Otávio Calegari é militante do PSTU e integra um grupo de estudantes da Unicamp que está no Haiti realizando pesquisa de campo. Acompanhe o relato do estudante que testemunha o sofrimento do povo haitiano e a completa omissão da Minustah.“Hoje (dia 14) saímos às ruas de Porto Príncipe. Depois de muitos alarmes que havíamos recebido sobre o perigo nas ruas da capital, resolvemos ver as coisas com nossos próprios olhos.

O primeiro grupo saiu de manhã para uma caminhada que durou mais de 3 horas. O segundo grupo (onde eu estava) saiu no fim da tarde. Os relatos foram muito semelhantes.

Nossa casa fica há menos de 15 minutos a pé do centro político e comercial da cidade.Já a três quarteirões de casa fomos abordados por um grupo de jovens haitianos. Quando nos viram, a primeira reação foi de nos pedirem um trator para remover os entulhos de uma grande casa desabada. Segundo eles, havia várias pessoas presas lá dentro, mas devido ao risco de novos desabamentos, eles não tinham se arriscado a adentrar os escombros.

Quando dissemos que éramos estudantes brasileiros e não podíamos ajudar com um trator, eles pediram luvas e martelos, para que pudessem fazer qualquer coisa. Prometemos procurar, mas infelizmente não conseguimos qualquer uma das coisas.
Continuando nossa caminhada, pudemos ver muita destruição. Casas, escolas, barbearias, tudo soterrado. Corpos eram freqüentes nas calçadas.

O que mais nos impressionou, na verdade, foi o esforço dos muitos haitianos trabalhando em busca de seus parentes, familiares, amigos ou mesmo desconhecidos. Em um dos diversos edifícios destruídos pudemos ver uma grande escavadeira do governo auxiliando os jovens.

A Champs de Mars, praça central de Porto Príncipe, está simplesmente tomada de pessoas. São dezenas de milhares. Uma imagem impressionante. Com pedaços de madeira e roupas de cama, muitas barracas foram montadas por todo o espaço. Havia pessoas comendo, lendo, dormindo, brincando.

Quem garante a alimentação, como antes do terremoto, é o chamado “setor informal” – as madames sarras, senhoras que vendem comida nas calçadas, feita em grandes panelões. O preço da comida é o mesmo de antes do terremoto – de 70 a 100 gourdes, algo próximo a 4 ou 5 reais. E a comida é muito boa.

Há alguns caminhões-pipa distribuindo água. Filas imensas de pessoas com garrafas e galões vazios se formam. Não sabemos a procedência dos caminhões, mas são poucos. Há uma ausência completa da ONU ou da Minustah. Antes do terremoto, víamos seus carros com freqüência.

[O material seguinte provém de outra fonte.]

(* ===== verification/LockSystem.v ===== *)
(** * The lock service over its socket: lockservice/server.go, client.go

    The accept loop of LockService.v, with the connections that wait and the test
    hook that makes the primary die, implements the interface of SocketRpc.v; so
    what the server replies and what the clients' calls return are related.
    [Unlock] is not written, and its effect on the service is a theorem: a lock
    that was granted is never granted again. *)

From S2P Require Import Prelude GoBase GoStrings LockService Accept SocketRpc.

(** The server, the connections that wait for [Accept], and what became of the
    others. *)
Record lockd := mkLockd {
  d_ls : LockServer;
  d_backlog : list nat;
  d_fates : gmap nat fate;
}.

Definition event_fate (e : conn_event) : fate :=
  match e with Serve => Served false | ServeDeaf => Served true | CloseConn => Dropped end.

(** When the listener is closed the connections that wait are reset. *)
Definition settle (w : lockd) : lockd :=
  if listening (d_ls w) then w
  else mkLockd (d_ls w) []
         (foldr (λ c f, <[c := Dropped]> f) (d_fates w) (d_backlog w)).

(** A turn of the accept loop, in which [Accept] waits for a connection while the
    listener is open, unless it fails ([ok] is false); [kill]; the tests set
    [dying]. *)
Inductive daction := DAccept (ok killed : bool) | DKill | DDying.

Definition lockd_act (a : daction) (w : lockd) : option lockd :=
  match a with
  | DAccept ok killed =>
      if dead (d_ls w) then None
      else if ok && listening (d_ls w) then
        match d_backlog w with
        | [] => None
        | c :: cs =>
            let '(ls, ev) := accept_turn true killed (d_ls w) in
            Some (settle (mkLockd ls cs
                    (<[c := from_option event_fate Dropped (head ev)]> (d_fates w))))
        end
      else
        Some (settle (mkLockd (accept_turn false killed (d_ls w)).1 (d_backlog w) (d_fates w)))
  | DKill => Some (settle (mkLockd (kill (d_ls w)) (d_backlog w) (d_fates w)))
  | DDying =>
      let ls := d_ls w in
      Some (mkLockd (mkLockServer (dead ls) true (listening ls) (am_primary ls) (backup ls)
                       (locks ls)) (d_backlog w) (d_fates w))
  end.

(** The handler a request is for. *)
Definition lockd_handle (q : request) (w : lockd) : lockd * bool :=
  match q with
  | RLock n =>
      let '(ls, r) := Lock (mkLockArgs n) (d_ls w) in
      (mkLockd ls (d_backlog w) (d_fates w), LR_OK r)
  | RUnlock n =>
      let '(ls, r) := Unlock (mkUnlockArgs n) (d_ls w) in
      (mkLockd ls (d_backlog w) (d_fates w), UR_OK r)
  end.

Section lock_server.
Context (bk : string) (primary : bool).

#[export] Instance lock_server : ConnServer lockd daction request bool := {
  srv_start := mkLockd (StartServer bk primary) [] ∅;
  srv_act := lockd_act;
  srv_connect c w :=
    if listening (d_ls w) then Some (mkLockd (d_ls w) (d_backlog w ++ [c]) (d_fates w))
    else None;
  srv_fate w c := d_fates w !! c;
  srv_handle := lockd_handle;
}.

(** ** The interface *)

Record lockd_ok (n : nat) (w : lockd) : Prop := {
  lo_nodup : NoDup (d_backlog w);
  lo_waits c : c ∈ d_backlog w → c < n ∧ d_fates w !! c = None;
  lo_below c f : d_fates w !! c = Some f → c < n;
}.

Lemma reset_lookup (l : list nat) (f : gmap nat fate) c :
  foldr (λ c f, <[c := Dropped]> f) f l !! c =
    if decide (c ∈ l) then Some Dropped else f !! c.
Proof.
  induction l as [|d l IH]; [by rewrite decide_False by set_solver|]. cbn [foldr].
  destruct (decide (d = c)) as [->|Hne].
  - by rewrite lookup_insert_eq, decide_True by set_solver.
  - rewrite lookup_insert_ne, IH by done.
    by destruct (decide (c ∈ l)), (decide (c ∈ d :: l)); [|set_solver..|].
Qed.

(** The fates that are settled stay when waiting connections get theirs. *)
Definition fates_kept (w w' : lockd) : Prop :=
  ∀ c f, d_fates w !! c = Some f → d_fates w' !! c = Some f.

Lemma settle_ok n w : lockd_ok n w → lockd_ok n (settle w) ∧ fates_kept w (settle w).
Proof.
  intros Hok. unfold settle. destruct (listening (d_ls w)); [by split; [|intros c f]|].
  split.
  - split; simpl; [constructor|set_solver|]. intros c f. rewrite reset_lookup.
    case_decide as Hin; [|apply Hok]. intros _. by apply (lo_waits _ _ Hok).
  - intros c f Hf. simpl. rewrite reset_lookup, decide_False; [done|].
    intros [_ Hn]%(lo_waits _ _ Hok). congruence.
Qed.

Lemma lockd_ok_act n a w w' :
  lockd_ok n w → lockd_act a w = Some w' → lockd_ok n w' ∧ fates_kept w w'.
Proof.
  intros Hok Ha.
  assert (∀ w1, lockd_ok n w1 → fates_kept w w1 →
    lockd_ok n (settle w1) ∧ fates_kept w (settle w1)) as Hset.
  { intros w1 H1 Hk. apply settle_ok in H1 as [H2 Hk']. split; [done|].
    intros c f Hf. by apply Hk', Hk. }
  assert (∀ ls, lockd_ok n (mkLockd ls (d_backlog w) (d_fates w))) as Hls.
  { intros ls. split; apply Hok. }
  destruct a as [ok killed| |]; simpl in Ha.
  - destruct (dead (d_ls w)); [done|].
    destruct (ok && listening (d_ls w));
      [|injection Ha as <-; by apply Hset; [apply Hls|intros c f]].
    destruct (d_backlog w) as [|c cs] eqn:Hb; [done|].
    destruct (accept_turn true killed (d_ls w)) as [ls ev]. injection Ha as <-.
    pose proof (lo_nodup _ _ Hok) as Hnd. rewrite Hb in Hnd. apply NoDup_cons in Hnd as [Hc Hnd].
    assert (∀ d, d ∈ c :: cs → d < n ∧ d_fates w !! d = None) as Hw.
    { rewrite <-Hb. apply Hok. }
    apply Hset.
    + split; simpl; [done| |].
      * intros d Hd. rewrite lookup_insert_ne by (by intros ->). apply Hw. set_solver.
      * intros d f. rewrite lookup_insert_Some. intros [[<- _]|[_ Hf]]; [apply Hw; set_solver|].
        by apply Hok in Hf.
    + intros d f Hf. simpl. rewrite lookup_insert_ne; [done|]. intros ->.
      destruct (Hw d) as [_ Hn]; [set_solver|congruence].
  - injection Ha as <-. by apply Hset; [apply Hls|intros c f].
  - injection Ha as <-. by split; [apply Hls|intros c f].
Qed.

#[export] Instance lock_server_laws : ConnServerLaws lock_server.
Proof.
  refine {| srv_ok := lockd_ok |}.
  - split; simpl; [constructor|set_solver|]. intros c f. by rewrite lookup_empty.
  - apply lockd_ok_act.
  - intros n w w' Hok Hc. simpl in Hc. destruct (listening (d_ls w)); [|done].
    injection Hc as <-. split; [|done]. split; simpl.
    + apply list.NoDup_app. split_and!; [apply Hok| |apply NoDup_singleton].
      intros c [? _]%(lo_waits _ _ Hok) ->%list_elem_of_singleton. lia.
    + intros c [[? ?]%(lo_waits _ _ Hok)| ->%list_elem_of_singleton]%elem_of_app;
        [split; [lia|done]|]. split; [lia|].
      apply eq_None_not_Some. intros [f Hf%(lo_below _ _ Hok)]. lia.
    + intros c f Hf%(lo_below _ _ Hok). lia.
  - intros n [m|m] w Hok; simpl; [destruct (Lock _ _) as [ls r]|];
      (split; [|done]); split; simpl; apply Hok.
Defined.

(** ** What the server replies *)

(** One more request, to a server with the same locks. *)
Lemma serve_all_snoc reqs q ls0 ls rs w :
  serve_all reqs ls0 = (ls, rs) → locks (d_ls w) = locks ls →
  (serve_all (reqs ++ [q]) ls0).2 = rs ++ [(lockd_handle q w).2] ∧
  locks (serve_all (reqs ++ [q]) ls0).1 = locks (d_ls (lockd_handle q w).1).
Proof.
  revert ls0 rs. induction reqs as [|r reqs IH]; intros ls0 rs Hs Hl.
  - injection Hs as <- <-. destruct q as [n|n]; simpl; [|done].
    unfold Lock. simpl. rewrite Hl. by destruct (default false (locks ls0 !! n)); simpl; rewrite ?Hl.
  - cbn [app serve_all] in *.
    destruct r as [n|n]; [destruct (Lock (mkLockArgs n) ls0) as [ls1 r1]|
      destruct (Unlock (mkUnlockArgs n) ls0) as [ls1 r1]];
      destruct (serve_all reqs ls1) as [ls2 rs2] eqn:H2; injection Hs as <- <-;
      destruct (IH ls1 rs2 H2 Hl) as [Ha Hb];
      destruct (serve_all (reqs ++ [q]) ls1); simpl in *; split; congruence.
Qed.

(** The server answers the requests it has handled, in their order, as
    [serve_all] does. *)
Definition replies_match (st : sys lockd request bool) : Prop :=
  (serve_all (y_log st).*1.*2 (StartServer bk primary)).2 = (y_log st).*2 ∧
  locks (serve_all (y_log st).*1.*2 (StartServer bk primary)).1 = locks (d_ls (y_srv st)).

Lemma lockd_act_locks a w w' : lockd_act a w = Some w' → locks (d_ls w') = locks (d_ls w).
Proof.
  assert (∀ w, locks (d_ls (settle w)) = locks (d_ls w)) as Hset.
  { intros w0. unfold settle. by destruct (listening (d_ls w0)). }
  assert (∀ ok killed ls, locks (accept_turn ok killed ls).1 = locks ls) as Hturn.
  { intros ok killed ls. unfold accept_turn. destruct killed; repeat case_match; done. }
  intros Ha. destruct a as [ok killed| |]; simpl in Ha.
  - destruct (dead (d_ls w)); [done|].
    destruct (ok && listening (d_ls w)); [|injection Ha as <-; rewrite Hset; apply Hturn].
    destruct (d_backlog w); [done|]. specialize (Hturn true killed (d_ls w)).
    destruct (accept_turn true killed (d_ls w)). injection Ha as <-. by rewrite Hset.
  - injection Ha as <-. by rewrite Hset.
  - by injection Ha as <-.
Qed.

Lemma replies_reachable quiet st : yreachable quiet st → replies_match st.
Proof.
  apply yreachable_ind; [done|]. intros a st0 st1 _ [Hr Hl] Ha. unfold replies_match.
  destruct a as [q|k e|j|a]; simpl in Ha.
  - by injection Ha as <-.
  - apply bind_Some in Ha as (ck & _ & Ha). destruct (k_pc ck) as [|c|c|c r|r]; simpl in Ha.
    + by destruct (listening (d_ls (y_srv st0))); injection Ha as <-.
    + by injection Ha as <-.
    + by apply bind_Some in Ha as (r & _ & [= <-]).
    + by injection Ha as <-.
    + done.
  - apply bind_Some in Ha as (p & _ & Ha). simpl in Ha.
    destruct (d_fates (y_srv st0) !! p_conn p) as [[d|]|]; try done.
    destruct (serve_all _ _) as [ls rs] eqn:Hs. simpl in *.
    destruct (serve_all_snoc _ (p_args p) _ _ _ (y_srv st0) Hs (eq_sym Hl)) as [H1 H2].
    destruct (lockd_handle (p_args p) (y_srv st0)) as [w r]. injection Ha as <-. simpl in *.
    rewrite !fmap_app. simpl. rewrite H1, H2. split; [|done]. by rewrite Hr.
  - apply bind_Some in Ha as (w & Hw & [= <-]). simpl in *.
    by rewrite (lockd_act_locks _ _ _ Hw).
Qed.

(** What [Clerk.Lock] returns when its [call] brings [r]. *)
Definition lock_outcome (n : string) (r : option bool) : bool :=
  Clerk_Lock (λ _, true) (λ _ _, mkLockReply <$> r) (MakeClerk "" bk) n.

Lemma lock_outcome_true n r : lock_outcome n r = true → r = Some true.
Proof. unfold lock_outcome, Clerk_Lock. by destruct r as [[]|]. Qed.

(** The server grants the first request for a lock that reaches it. *)
Lemma granted_first quiet st i k n r :
  yreachable quiet st → y_log st !! i = Some (k, RLock n, r) →
  r = true ↔ ∀ j q, j < i → (y_log st).*1.*2 !! j = Some q → q ≠ RLock n.
Proof.
  intros [Hr _]%replies_reachable Hi.
  rewrite (serve_all_spec _ _ ∅) in Hr.
  2: { intros m. simpl. rewrite lookup_empty. symmetry. apply bool_decide_eq_false_2. set_solver. }
  assert ((y_log st).*2 !! i = Some r) as Hri by (by rewrite list_lookup_fmap, Hi).
  assert ((y_log st).*1.*2 !! i = Some (RLock n)) as Hqi by (by rewrite !list_lookup_fmap, Hi).
  rewrite <-Hr in Hri. split.
  - intros ->. apply spec_replies_true in Hri as (m & Hm & _ & Hfirst). simplify_eq.
    intros j q Hj Hq ->. by apply (Hfirst j).
  - intros Hfirst. destruct r; [done|]. exfalso.
    assert (spec_replies ∅ (y_log st).*1.*2 !! i = Some true) as Ht; [|congruence].
    apply spec_replies_true. exists n. split_and!; [done|set_solver|].
    intros j Hj Hq. by apply (Hfirst j (RLock n)).
Qed.

(** The server refuses every request to unlock. *)
Lemma unlock_refused quiet st i k n r :
  yreachable quiet st → y_log st !! i = Some (k, RUnlock n, r) → r = false.
Proof.
  intros [Hr _]%replies_reachable Hi.
  assert ((y_log st).*2 !! i = Some r) as Hri by (by rewrite list_lookup_fmap, Hi).
  assert ((y_log st).*1.*2 !! i = Some (RUnlock n)) as Hqi by (by rewrite !list_lookup_fmap, Hi).
  destruct r; [exfalso|done]. rewrite <-Hr in Hri.
  apply lock_granted_once in Hri as (m & Hm & _). congruence.
Qed.

(** A call of [Clerk.Lock] that returned true was granted the lock. *)
Lemma outcome_granted quiet st k ck n r :
  yreachable quiet st → y_calls st !! k = Some ck → k_args ck = RLock n →
  k_pc ck = CDone r → lock_outcome n r = true → (k, RLock n, true) ∈ y_log st.
Proof.
  intros Hok%yok_reachable Hk Hq Hp ->%lock_outcome_true.
  destruct (yo_call _ Hok _ _ Hk) as [_ Ha]. rewrite Hp in Ha. destruct Ha as [Ha _].
  by rewrite Hq in Ha.
Qed.

(** C19. A defect: a lock is never released.  In every run of a lock server, its
    accept loop, a kill or the death of a dying primary, and any number of
    clients over the socket, once the server has granted lock [n] to call [k] it
    refuses every later request about [n]: requests to unlock it, although it is
    held, and requests to lock it, although it was unlocked; no other call of
    [Clerk.Lock] for [n] returns true; and [Clerk.Unlock] returns false.  So the
    sequence Lock, Unlock, Lock of TestBasic, which expects true three times,
    gets true once, and the comments of common.go and client.go do not hold. *)
Theorem lock_never_released quiet st i k n :
  yreachable quiet st → y_log st !! i = Some (k, RLock n, true) →
  (∀ j k' q r, i < j → y_log st !! j = Some (k', q, r) → q = RLock n ∨ q = RUnlock n →
     r = false) ∧
  (∀ k' ck' r', y_calls st !! k' = Some ck' → k_args ck' = RLock n →
     k_pc ck' = CDone r' → k' ≠ k → lock_outcome n r' = false) ∧
  ∀ ck, Clerk_Unlock ck n = false.
Proof.
  intros Hreach Hi.
  assert ((y_log st).*1.*2 !! i = Some (RLock n)) as Hqi by (by rewrite !list_lookup_fmap, Hi).
  assert (∀ j k' r, i < j → y_log st !! j = Some (k', RLock n, r) → r = false) as Hlater.
  { intros j k' r Hlt Hj. destruct r; [exfalso|done].
    by apply (proj1 (granted_first _ _ _ _ _ _ Hreach Hj) eq_refl i (RLock n)). }
  split_and!; [| |done].
  - intros j k' q r Hlt Hj [-> | ->]; [by eapply Hlater|by eapply unlock_refused].
  - intros k' ck' r' Hk' Hq' Hp' Hne. apply not_true_iff_false. intros Hout.
    pose proof (outcome_granted _ _ _ _ _ _ Hreach Hk' Hq' Hp' Hout) as [j Hj]%list_elem_of_lookup.
    destruct (Nat.lt_trichotomy i j) as [Hlt|[->|Hlt]]; [|congruence|].
    + by specialize (Hlater _ _ _ Hlt Hj).
    + apply (proj1 (granted_first _ _ _ _ _ _ Hreach Hi) eq_refl j (RLock n)); [done| |done].
      by rewrite !list_lookup_fmap, Hj.
Qed.
End lock_server.

(** ** A run *)

(** A client locks, unlocks and locks the same name again. *)
Definition one_call (k : nat) (q : request) : list (yaction (A := daction) (Q := request)) :=
  [YNew q; YCall k EOther; YSrv (DAccept true false); YCall k EOther; YServe 0;
   YCall k EOther; YCall k EOther].

Definition lock_run : list (yaction (A := daction) (Q := request)) :=
  one_call 0 (RLock "a") ++ one_call 1 (RUnlock "a") ++ one_call 2 (RLock "a").

#[local] Existing Instance lock_server.

Definition lock_end : sys lockd request bool :=
  default (ystart (S := lock_server "b" true))
    (yexec (S := lock_server "b" true) (λ _, true) lock_run
       (ystart (S := lock_server "b" true))).

Lemma lock_never_released_witness :
  y_log lock_end = [(0, RLock "a", true); (1, RUnlock "a", false); (2, RLock "a", false)] ∧
  lock_outcome "b" "a" (Some false) = false.
Proof.
  destruct (lock_never_released "b" true (λ _, true) lock_end 0 0 "a") as (_ & Hk & _);
    [exists lock_run; by vm_compute|by vm_compute|].
  split; [by vm_compute|].
  apply (Hk 2 (mkClient (RLock "a") (Some 2) (CDone (Some false)))); by vm_compute.
Defined.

Não pudemos presenciar qualquer tipo de violência. A impressão que tivemos foi completamente diferente. Há uma solidariedade impressionante entre os haitianos. Dois dias após o terremoto, não temos qualquer dúvida de que os trabalhadores têm sido protagonistas na salvação da cidade.

  • Recebemos uma notícia bastante triste e perturbadora hoje. Jean Anil Juste, grande intelectual e lutador haitiano, o professor da Université d’État que estávamos indo entrevistar quando aconteceu o terremoto, foi assassinado momentos antes do tremor enquanto participava de uma manifestação do movimento estudantil. Dois rapazes acabaram com a vida de Anil Juste.

    Infelizmente esta notícia retrata um pouco do que acontece com os haitianos que tentam se opor às diversas diretrizes internacionais tomadas para seu país. Vale lembrar que o movimento estudantil tem sido linha de frente nas mobilizações pelo aumento do salário mínimo e contra a ocupação do país pela Minustah. A Faculdade de Ciências Humanas, onde trabalhava Juste, foi cercada e atacada diversas vezes este ano pela Minustah.”